The response from equipment manufacturers took roughly three years to stabilize, and it is still uneven. Here is what the field has seen:
- Mini-split OEMs (Mitsubishi, Daikin, LG, Fujitsu) added GFCI-compatible inverter boards on most new SKUs by 2023, but legacy stock in distribution sat for another 12 to 18 months.
- Standard split-system condensers from Carrier, Trane, Lennox, Goodman lagged. Many 2024 production units still nuisance trip on 20A single-pole GFCI breakers from Square D and Eaton.
- Pool pump and spa equipment, which has been under GFCI since long before 2023, is the cleanest category. Those manufacturers solved it a decade ago.
- Dishwashers and garbage disposals, newly pulled into 210.8(D) and 210.8(A)(6) language, are hit or miss. Bosch and Miele dishwashers behave. Budget units trip on inrush.
Breaker Side of the House
The breaker manufacturers quietly revised their GFCI trip curves. Square D QO-GFI and Eaton BR-GF shipped after mid 2022 have slightly more tolerance for high-frequency leakage without sacrificing the 6 mA human protection threshold. Siemens and GE followed. The UL 943 standard did not change, the internal filtering did.
If you are troubleshooting a nuisance trip, the breaker date code matters. A QO breaker from 2019 in a panel with a 2024 condenser is a coin flip. Swap the breaker first before you start pulling the equipment apart.

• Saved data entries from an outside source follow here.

Lemma render_length_cons w stack : good w -> (1 < length (render (w :: stack)))%nat.
Proof.
  intros [Hw _]. rewrite render_cons, length_app. destruct w; [done|]. simpl.
  destruct stack; simpl; [lia|]. rewrite length_app. simpl. lia.
Qed.

Lemma render_nonzero stack : Forall good stack -> forall c, c ∈ render stack -> c <> 0.
Proof.
  induction 1 as [|w stack Hw Hs IH]; intros c.
  - simpl. intros [->|[]%elem_of_nil]%elem_of_cons. done.
  - rewrite render_cons, elem_of_app. intros [Hc|Hc]; [|by apply Hw].
    destruct stack; unfold render_base in Hc.
    + apply elem_of_cons in Hc as [->|[]%elem_of_nil]. done.
    + apply elem_of_app in Hc as [Hc|[->|[]%elem_of_nil]%elem_of_cons]; [auto|done].
Qed.

Lemma split_path_slashes k r stack :
  resolve stack (split_path (replicate k SLASH ++ r)) = resolve stack (split_path r).
Proof. induction k as [|k IH]; [done|]. simpl. exact IH. Qed.

Lemma split_path_word w r stack :
  (forall c, c ∈ w -> c <> SLASH) -> match r with [] => True | c :: _ => c = SLASH end ->
  resolve stack (split_path (w ++ r)) =
  resolve stack (w :: match r with [] => [] | _ :: r' => split_path r' end).
Proof.
  intros Hw Hr. f_equal. induction w as [|c w IH]; simpl.
  - destruct r as [|d r]; [done|]. subst d. done.
  - rewrite (proj2 (Z.eqb_neq c SLASH)) by (apply Hw; left).
    rewrite IH by (intros d Hd; apply Hw; by right). done.
Qed.

(** The same, with the remaining input left whole. *)
Lemma resolve_rest stack r :
  match r with [] => True | c :: _ => c = SLASH end ->
  resolve stack (match r with [] => [] | _ :: r' => split_path r' end) = resolve stack (split_path r).
Proof. destruct r as [|c r]; [done|]. intros ->. done. Qed.

Lemma back_to_slash_spec fuel A w buf :
  (length w <= fuel)%nat -> (forall c, c ∈ w -> c <> SLASH) ->
  take (length (A ++ [SLASH] ++ w)) buf = A ++ [SLASH] ++ w ->
  back_to_slash fuel buf (Z.of_nat (length (A ++ [SLASH] ++ w))) = Z.of_nat (length A) + 1.
Proof.
  intros Hf Hw Hb.
  assert (Hat : forall k, 0 <= k < Z.of_nat (length (A ++ [SLASH] ++ w)) ->
    byte_at buf k = byte_at (A ++ [SLASH] ++ w) k).
  { intros k Hk. rewrite <- Hb. by rewrite byte_at_take. }
  clear Hb. revert Hat. rewrite !length_app. simpl length.
  assert (Hgo : forall m, (m <= length w)%nat -> forall fuel, (m <= fuel)%nat ->
    (forall k, 0 <= k < Z.of_nat (length A + (1 + length w)) -> byte_at buf k = byte_at (A ++ [SLASH] ++ w) k) ->
    back_to_slash fuel buf (Z.of_nat (length A + (1 + m))) = Z.of_nat (length A) + 1).
  { induction m as [|m IH]; intros Hm fuel' Hf' Hat.
    - destruct fuel' as [|fuel']; simpl back_to_slash; [lia|]. rewrite Hat by lia.
      rewrite byte_at_app by lia.
      destruct (Z.ltb_spec (Z.of_nat (length A + 1) - 1) (Z.of_nat (length A))); [lia|].
      replace (Z.of_nat (length A + 1) - 1 - Z.of_nat (length A)) with 0 by lia.
      unfold byte_at at 1. simpl. rewrite andb_false_r. lia.
    - destruct fuel' as [|fuel']; [lia|]. cbn [back_to_slash].
      destruct (Z.of_nat (length A + (1 + S m)) >? 1) eqn:Hg; b2p; [|lia].
      rewrite Hat by lia. rewrite byte_at_app by lia.
      destruct (Z.ltb_spec (Z.of_nat (length A + (1 + S m)) - 1) (Z.of_nat (length A))); [lia|].
      replace (Z.of_nat (length A + (1 + S m)) - 1 - Z.of_nat (length A)) with (1 + Z.of_nat m) by lia.
      assert (Hc : byte_at ([SLASH] ++ w) (1 + Z.of_nat m) <> SLASH).
      { rewrite byte_at_app by lia. simpl length. destruct (Z.ltb_spec (1 + Z.of_nat m) (Z.of_nat 1)); [lia|].
        apply Hw. replace (1 + Z.of_nat m - Z.of_nat 1) with (Z.of_nat m) by lia.
        eapply list_elem_of_lookup_2. apply lookup_byte_at. lia. }
      rewrite (proj2 (Z.eqb_neq _ _)) by done. cbn [negb andb].
      replace (Z.of_nat (length A + (1 + S m)) - 1) with (Z.of_nat (length A + (1 + m))) by lia.
      apply IH; auto; lia. }
  intros Hat. apply Hgo; auto.
Qed.

Section Loop.
Context (path : list Z).
Let s := str_cut path.
Let n := Z.of_nat (length s).

Lemma path_byte k : 0 <= k <= n -> byte_at path k = byte_at s k.
Proof.
  unfold n, s. clear. revert k. induction path as [|c p IH]; simpl; intros k Hk; [done|].
  destruct (Z.eqb_spec c 0) as [->|Hc]; simpl in *.
  - assert (k = 0) as -> by lia. done.
  - destruct (Z.eq_dec k 0) as [->|]; [done|]. unfold byte_at in *.
    replace (Z.to_nat k) with (S (Z.to_nat (k - 1))) by lia. simpl. apply IH. lia.
Qed.

Lemma path_byte_nonzero k : 0 <= k < n -> byte_at path k <> 0.
Proof.
  intros Hk. rewrite path_byte by lia. apply (str_cut_nonzero path).
  fold s. unfold n in Hk. eapply list_elem_of_lookup_2.
  rewrite (lookup_byte_at s (Z.to_nat k)) by lia. by rewrite Z2Nat.id by lia.
Qed.

Lemma path_byte_end : byte_at path n = 0.
Proof. rewrite path_byte by (unfold n; lia). apply byte_at_ge. unfold n. lia. Qed.

(** A scan stops behind the longest run of accepted bytes. *)
Lemma scan_while_spec p i :
  p 0 = false -> 0 <= i <= n -> n < 64 ->
  scan_while path p i = i + Z.of_nat (length (take_while p (drop (Z.to_nat i) s))).
Proof.
  intros Hp0 Hi Hn. destruct (take_while_split p (drop (Z.to_nat i) s)) as (r & E & Hin & Hr).
  set (w := take_while p (drop (Z.to_nat i) s)) in *.
  assert (Hlen : Z.of_nat (length w) + Z.of_nat (length r) = n - i).
  { apply (f_equal length) in E. rewrite length_drop, length_app in E. unfold n in *. lia. }
  assert (Hb : forall k, 0 <= k <= n - i -> byte_at path (i + k) = byte_at (w ++ r) k).
  { intros k Hk. rewrite path_byte, <- E, byte_at_drop by lia. f_equal. lia. }
  unfold scan_while. rewrite (find_range_first i VFS_MAX_PATH _ (i + Z.of_nat (length w))).
  - done.
  - unfold VFS_MAX_PATH. lia.
  - rewrite Hb by lia. rewrite byte_at_app by lia.
    destruct (Z.ltb_spec (Z.of_nat (length w)) (Z.of_nat (length w))); [lia|].
    rewrite Z.sub_diag. destruct r as [|c r]; unfold byte_at; simpl; [by rewrite Hp0|by rewrite Hr].
  - intros y Hy. replace y with (i + (y - i)) by lia. rewrite Hb by lia. rewrite byte_at_app by lia.
    destruct (Z.ltb_spec (y - i) (Z.of_nat (length w))); [|lia].
    rewrite Hin; [done|]. eapply list_elem_of_lookup_2. rewrite (lookup_byte_at w (Z.to_nat (y - i))) by lia.
    by rewrite Z2Nat.id by lia.
Qed.

(** Paths of 64 bytes or more never reach the end-of-string test. *)
Lemma normalize_loop_long fuel : forall i output buf,
  64 <= n -> 0 <= i -> fst (normalize_loop fuel path i output buf) = -1.
Proof.
  induction fuel as [|fuel IH]; intros i output buf Hn Hi; [done|]. cbn [normalize_loop]. cbn zeta.
  assert (Hscan : forall p j, 0 <= j -> 0 <= scan_while path p j).
  { intros p j Hj. unfold scan_while. destruct (find_range _ _ _) eqn:E; [|unfold VFS_MAX_PATH; lia].
    apply find_range_Some in E. lia. }
  pose proof (Hscan (fun c => c =? SLASH) i Hi) as H1. set (i1 := scan_while _ _ i) in *.
  case_if; [done|]. unfold VFS_MAX_PATH in Heqb.
  rewrite (proj2 (Z.eqb_neq _ 0)) by (apply path_byte_nonzero; lia).
  pose proof (Hscan (fun c => negb (c =? SLASH) && negb (c =? 0)) i1 H1) as H2.
  set (i2 := scan_while _ _ i1) in *.
  case_if; [done|]. case_if; [by apply IH|]. case_if.
  - case_if; [done|]. by apply IH.
  - case_if; [done|]. destruct (output >? 1); by apply IH.
Qed.

(** What holds at the head of each iteration. *)
Record at_head (i output : Z) (buf : list Z) (stack : list (list Z)) : Prop := {
  ah_input : 1 <= i <= n;
  ah_buf : length buf = 64%nat;
  ah_good : Forall good stack;
  ah_out : output = Z.of_nat (length (render stack));
  ah_text : take (length (render stack)) buf = render stack;
  ah_room : output <= i;
  ah_sep : stack = [] \/ i = n \/ byte_at s i = SLASH }.

(** The two scans of an iteration split what is left of the input into
    separators, one component and the rest. *)
Lemma scan_split i :
  1 <= i <= n -> n < 64 ->
  exists k w r, drop (Z.to_nat i) s = replicate k SLASH ++ w ++ r /\
    (w <> [] -> good w) /\ match r with [] => True | c :: _ => c = SLASH end /\
    scan_while path (fun c => c =? SLASH) i = i + Z.of_nat k /\
    (w = [] -> r = [] /\ i + Z.of_nat k = n) /\
    scan_while path (fun c => negb (c =? SLASH) && negb (c =? 0)) (i + Z.of_nat k) =
      i + Z.of_nat k + Z.of_nat (length w) /\
    i + Z.of_nat k + Z.of_nat (length w) + Z.of_nat (length r) = n /\
    drop (Z.to_nat (i + Z.of_nat k + Z.of_nat (length w))) s = r.
Proof.
  intros Hi Hn.
  destruct (take_while_split (fun c => c =? SLASH) (drop (Z.to_nat i) s)) as (r1 & E1 & Hin1 & Hr1).
  set (ss := take_while _ (drop (Z.to_nat i) s)) in *.
  assert (Hss : ss = replicate (length ss) SLASH).
  { symmetry. apply replicate_as_elem_of. split; [done|]. intros c Hc. specialize (Hin1 c Hc). by b2p. }
  assert (Hl1 : Z.of_nat (length ss) + Z.of_nat (length r1) = n - i).
  { apply (f_equal length) in E1. rewrite length_drop, length_app in E1. unfold n in *. lia. }
  assert (Hd1 : drop (Z.to_nat (i + Z.of_nat (length ss))) s = r1).
  { replace (Z.to_nat (i + Z.of_nat (length ss))) with (Z.to_nat i + length ss)%nat by lia.
    rewrite <- drop_drop, E1. apply drop_app_length. }
  destruct (take_while_split (fun c => negb (c =? SLASH) && negb (c =? 0)) r1) as (r & E2 & Hin2 & Hr2).
  set (w := take_while _ r1) in *.
  assert (Hl2 : Z.of_nat (length w) + Z.of_nat (length r) = Z.of_nat (length r1)).
  { apply (f_equal length) in E2. rewrite length_app in E2. lia. }
  assert (Hnz : forall c, c ∈ r1 -> c <> 0).
  { intros c Hc. apply (str_cut_nonzero path). fold s. rewrite <- Hd1 in Hc.
    rewrite <- (take_drop (Z.to_nat (i + Z.of_nat (length ss))) s). apply elem_of_app. by right. }
  assert (Hr : match r with [] => True | c :: _ => c = SLASH end).
  { destruct r as [|c r]; [done|].
    assert (c <> 0) by (apply Hnz; rewrite E2; apply elem_of_app; right; left).
    destruct (Z.eqb_spec c SLASH), (Z.eqb_spec c 0); try done. }
  exists (length ss), w, r. rewrite <- Hss. split_and!; auto.
  - rewrite E1. f_equal. exact E2.
  - intros Hw. split; [done|]. intros c Hc. specialize (Hin2 c Hc). by b2p.
  - rewrite scan_while_spec by (done || lia). done.
  - intros Hw. rewrite Hw in *. destruct r as [|c r]; [split; [done|simpl in *; lia]|]. exfalso.
    simpl in E2. rewrite E2 in Hr1. rewrite Hr in Hr1. rewrite Z.eqb_refl in Hr1. done.
  - rewrite scan_while_spec by (done || lia). by rewrite Hd1.
  - lia.
  - replace (Z.to_nat (i + Z.of_nat (length ss) + Z.of_nat (length w)))
      with (Z.to_nat (i + Z.of_nat (length ss)) + length w)%nat by lia.
    rewrite <- drop_drop, Hd1. rewrite E2 at 1. apply drop_app_length.
Qed.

Field tip: keep a known good late-production GFCI breaker on the truck as a swap tester. If the new breaker holds, the old one was the problem, not the equipment. Saves an hour per call.
What to Tell the Customer
Homeowners and GCs do not read the code. They read the invoice. When a 210.8 requirement shows up on a remodel or service change, you need a two-sentence version ready:
The state adopted a new electrical code that requires ground fault protection on more circuits than before. It protects against shock on equipment that used to be exempt, and it is not optional on permitted work.
That is it. Do not get into CMP arguments on a customer's porch. If they push back, point to the permit and the AHJ. The NECA field reps have been pushing this framing since 2023 and it holds up.

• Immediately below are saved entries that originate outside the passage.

(* ===== verification/Vfs.v ===== *)
(** The virtual file system of kernel/vfs.c: the static node table, the mount
    table and the per-process descriptors.  Path handling is in VfsPath.v, the
    theorems in VfsHandles.v and VfsNames.v.

    Function pointers and contexts are numbers (0 is the null pointer) whose
    meaning is the interface [Backend] on the state of everything outside the
    VFS.  Only a mount's [open] callback may call back into the VFS, so it also
    transforms the VFS state.  The buffers a caller passes are byte lists and
    out-parameters are passed in and returned. *)

From S2P Require Import Prelude.
From S2P Require Import Bytes.
From S2P Require Import VfsPath.
From S2P Require Import ProcessRegions.
From S2P Require Import Process.
Open Scope arm.

Definition VFS_MAX_NODES : Z := 24.
Definition VFS_MAX_MOUNTS : Z := 4.
Definition VFS_MAX_OPEN_FILES : Z := 8.
Definition VFS_MAX_GLOBAL_OPEN_FILES : Z := VFS_MAX_OPEN_FILES * 16.
Definition VFS_NAME_MAX : Z := 64.
Definition VFS_FILESYSTEM_NAME_MAX : Z := 16.
Definition VFS_READDIR_MAX_ENTRIES : Z := 8.
Definition VFS_STRUCTURED_SCAN_LIMIT : Z := 4096.
Definition VFS_O_RDONLY : Z := 0.
Definition VFS_O_WRONLY : Z := 1.
Definition VFS_O_RDWR : Z := 2.
Definition VFS_O_ACCMODE : Z := 3.
Definition VFS_O_CREAT : Z := 0x40.
Definition VFS_O_ALLOWED : Z := Z.lor VFS_O_ACCMODE VFS_O_CREAT.
Definition VFS_FILE_TYPE_UNKNOWN : Z := 0.
Definition VFS_FILE_TYPE_REGULAR : Z := 1.
Definition VFS_FILE_TYPE_DIRECTORY : Z := 2.
Definition ARMONIOS_ERR_NOENT : Z := -3.
Definition ARMONIOS_ERR_INVAL : Z := -7.
Definition ARMONIOS_ERR_NOTSUP : Z := -20.
Definition ARMONIOS_ERR_RANGE : Z := -21.
Definition NEWLINE : Z := 10.
(** ** The validation loop *)

Lemma mount_node_ok_spec s previous pnms nd :
  names_wf s -> Forall2 (fun nd nm => name_of (n_path nd) = Some nm) previous pnms ->
  mount_node_ok s previous nd = true <->
  exists nm, name_of (n_path nd) = Some nm /\ has_callback nd /\ absent s nm /\ nm ∉ pnms.
Proof.
  intros Hwf Hp. unfold mount_node_ok. pose proof (canonicalize_spec (n_path nd)) as Hc.
  destruct (name_of (n_path nd)) as [nm|]; [|rewrite Hc; naive_solver].
  destruct Hc as (c & -> & Hl & Hcc).
  assert (Hall : forallb (fun p => match canonicalize (n_path p) with
      | None => false | Some previous => negb (kstreq (Some previous) (Some c)) end) previous = true <-> nm ∉ pnms).
  { induction Hp as [|p pn ps pns Hpn Hp IH]; [split; [intros _; apply not_elem_of_nil|done]|].
    cbn [forallb]. rewrite andb_true_iff, IH, not_elem_of_cons.
    pose proof (canonicalize_spec (n_path p)) as Hcp. rewrite Hpn in Hcp. destruct Hcp as (c' & -> & _ & Hc').
    rewrite kstreq_spec, negb_true_iff, bool_decide_eq_false, Hc', Hcc. naive_solver. }
  destruct ((n_read nd =? 0) && (n_write nd =? 0)) eqn:Ecb.
  { b2p. split; [done|]. intros (nm' & _ & [Hr|Hr] & _); congruence. }
  assert (Hcb : has_callback nd) by (unfold has_callback; apply andb_false_iff in Ecb as [?|?]; b2p; auto).
  case_bool_decide as Ef.
  - split; [done|]. destruct Ef as [i Ef]. apply find_canonical_spec in Ef as [Hi Ef]; [|done].
    intros (nm' & [= <-] & _ & Habs & _). exfalso. eapply Habs; [exact Hi|]. by rewrite Ef, Hcc.
  - rewrite Hall. assert (Habs : absent s nm).
    { intros i Hi Hn. apply Ef. exists i. apply find_canonical_spec; [done|]. by rewrite Hcc. }
    naive_solver.
Qed.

Known Compatibility Pitfalls
A few specific combinations keep generating callbacks. If you are installing in 2026 and you hit one of these, check the equipment and breaker revisions before you troubleshoot the circuit:
- Variable-speed pool pumps on shared neutral multiwire branch circuits. 210.8(B) and 210.8(F) both apply depending on location. Use two-pole GFCI, not two singles.
- Heat pump water heaters in garages or unfinished basements. 210.8(A)(2) and (A)(5) cover the receptacle, but many HPWHs are hardwired, which moves you to 210.8(D) territory.

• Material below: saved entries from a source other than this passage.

(* ===== verification/Tmpfs.v ===== *)
(** The temporary file system of kernel/tmpfs.c: a table of eight files of at
    most 256 bytes, its registration with the VFS, and the refinement of a map
    from names to contents.

    The context a tmpfs node hands to the VFS points into [g_tmpfs_vfs_names];
    the pointer to entry [i] is the number [i + 1].  The three callbacks are
    the function numbers 1, 2 and 3. *)

From S2P Require Import Prelude.
From S2P Require Import Bytes.
From S2P Require Import VfsPath.
From S2P Require Import ProcessRegions.
From S2P Require Import Process.
From S2P Require Import Vfs.
From S2P Require Import VfsNames.
From S2P Require Import VfsHandles.
Open Scope arm.

Definition TMPFS_MAX_FILES : Z := 8.
Definition TMPFS_MAX_FILE_SIZE : Z := 256.
Definition TMPFS_MAX_NAME : Z := 32.
Definition TMPFS_VFS_READ : Z := 1.
Definition TMPFS_VFS_WRITE : Z := 2.
Definition TMPFS_VFS_STAT : Z := 3.

Record tmpfs_file := TmpFile {
  tf_name : list Z;
  tf_data : list Z;
  tf_size : Z;
  tf_used : bool }.

Record tmpfs := Tmpfs {
  g_tmpfs_files : list tmpfs_file;
  g_tmpfs_vfs_nodes : list vfs_node;
  g_tmpfs_vfs_names : list (list Z);
  g_tmpfs_vfs_node_count : Z }.

(** * Operations *)

Definition tmpfs_clear_file : tmpfs_file := TmpFile (replicate 32 0) (replicate 256 0) 0 false.

Definition tfile_at (fs : tmpfs) (i : Z) : tmpfs_file := default tmpfs_clear_file (g_tmpfs_files fs !! Z.to_nat i).

Definition set_tfile (fs : tmpfs) (i : Z) (f : tmpfs_file) : tmpfs :=
  Tmpfs (<[Z.to_nat i := f]> (g_tmpfs_files fs)) (g_tmpfs_vfs_nodes fs) (g_tmpfs_vfs_names fs)
    (g_tmpfs_vfs_node_count fs).

Definition tmpfs_clear_vfs_slot (fs : tmpfs) (index : Z) : tmpfs :=
  if index >=? TMPFS_MAX_FILES then fs else
  Tmpfs (g_tmpfs_files fs) (<[Z.to_nat index := null_node]> (g_tmpfs_vfs_nodes fs))
    (<[Z.to_nat index := replicate 32 0]> (g_tmpfs_vfs_names fs)) (g_tmpfs_vfs_node_count fs).

(** The loop is that of kstreq. *)
Definition tmpfs_name_equals (left right : option (list Z)) : bool :=
  match left, right with
  | Some l, Some r => streq_loop l r
  | _, _ => false
  end.

Definition tmpfs_find_file (fs : tmpfs) (name : option (list Z)) : option Z :=
  match name with
  | None => None
  | Some nm =>
      if byte_at nm 0 =? 0 then None else
      find_range 0 TMPFS_MAX_FILES (fun i =>
        tf_used (tfile_at fs i) && tmpfs_name_equals (Some (tf_name (tfile_at fs i))) name)
  end.

(** [while (name[i] != 0) { if (i + 1 >= MAX) return -1; dest[i] = name[i]; i++; }] *)
Fixpoint copy_name_loop (dest : list Z) (i : Z) (name : list Z) : bool * Z * list Z :=
  match name with
  | [] => (true, i, dest)
  | c :: name' =>
      if i + 1 >=? TMPFS_MAX_NAME then (false, i, dest) else copy_name_loop (put i c dest) (i + 1) name'
  end.

Definition tmpfs_copy_name (dest : list Z) (name : option (list Z)) : Z * list Z :=
  match name with
  | None => (-1, dest)
  | Some nm =>
      if byte_at nm 0 =? 0 then (-1, dest) else
      let '(fits, i, dest) := copy_name_loop dest 0 (str_cut nm) in
      if fits then (0, put i 0 dest) else (-1, dest)
  end.

Definition tmpfs_reset (fs : tmpfs) : tmpfs :=
  let fs := for_range 0 TMPFS_MAX_FILES (fun i fs =>
    tmpfs_clear_vfs_slot (set_tfile fs i tmpfs_clear_file) i) fs in
  Tmpfs (g_tmpfs_files fs) (g_tmpfs_vfs_nodes fs) (g_tmpfs_vfs_names fs) 0.

Definition tmpfs_create (fs : tmpfs) (name : option (list Z)) : Z * tmpfs :=
  match name with
  | None => (-1, fs)
  | Some nm =>
      if (byte_at nm 0 =? 0) || bool_decide (is_Some (tmpfs_find_file fs name)) then (-1, fs) else
      match find_range 0 TMPFS_MAX_FILES (fun i => negb (tf_used (tfile_at fs i))) with
      | None => (-1, fs)
      | Some i =>
          let f := tmpfs_clear_file in
          let '(status, dest) := tmpfs_copy_name (tf_name f) name in
          if negb (status =? 0) then (-1, set_tfile fs i (TmpFile dest (tf_data f) (tf_size f) (tf_used f)))
          else (0, set_tfile fs i (TmpFile dest (tf_data f) 0 true))
      end
  end.

Definition tmpfs_delete (fs : tmpfs) (name : option (list Z)) : Z * tmpfs :=
  match tmpfs_find_file fs name with
  | None => (-1, fs)
  | Some i => (0, set_tfile fs i tmpfs_clear_file)
  end.

(** Status, count and state. *)
Definition tmpfs_write (fs : tmpfs) (name : option (list Z)) (offset : Z) (buffer : option (list Z))
    (size : Z) : Z * Z * tmpfs :=
  match tmpfs_find_file fs name, buffer with
  | Some i, Some buf =>
      if offset >? TMPFS_MAX_FILE_SIZE then (-1, 0, fs) else
      let f := tfile_at fs i in
      let count := if size >? TMPFS_MAX_FILE_SIZE - offset then TMPFS_MAX_FILE_SIZE - offset else size in
      let data := copy_bytes (tf_data f) offset buf 0 count in
      let new_size := if offset + count >? tf_size f then offset + count else tf_size f in
      (0, count, set_tfile fs i (TmpFile (tf_name f) data new_size (tf_used f)))
  | _, _ => (-1, 0, fs)
  end.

- EV chargers on 240V. If the receptacle is within 6 feet of a sink, laundry, or exterior, 210.8(A) still applies. A hardwired EVSE bypasses the receptacle rule but not 210.8(F) if it is outdoors.
- Generator inlet boxes. The inlet itself is not a receptacle in the 210.8 sense, but the downstream circuits it feeds still need to meet 210.8 when energized from utility.
Field tip: document the breaker brand, catalog number, and date code in your service ticket on every GFCI install. When a callback comes in 8 months later, you will know whether the breaker is the suspect without a second truck roll.
Where This Is Going
NEC 2026 is already in public input. Expect 210.8 to keep expanding, not contract. The CMP has signaled that dual-function (GFCI plus AFCI) will continue consolidating in dwelling units, and the carve-outs for specific appliance circuits are getting harder to defend in committee. Manufacturer compatibility will catch up, but always 18 to 24 months behind code adoption in your state.
Plan your bids accordingly. Price in a breaker swap contingency on HVAC work, verify equipment revision dates before energizing, and keep the AHJ inspector's direct line handy. The code is the code, and the field adapts faster than the manuals.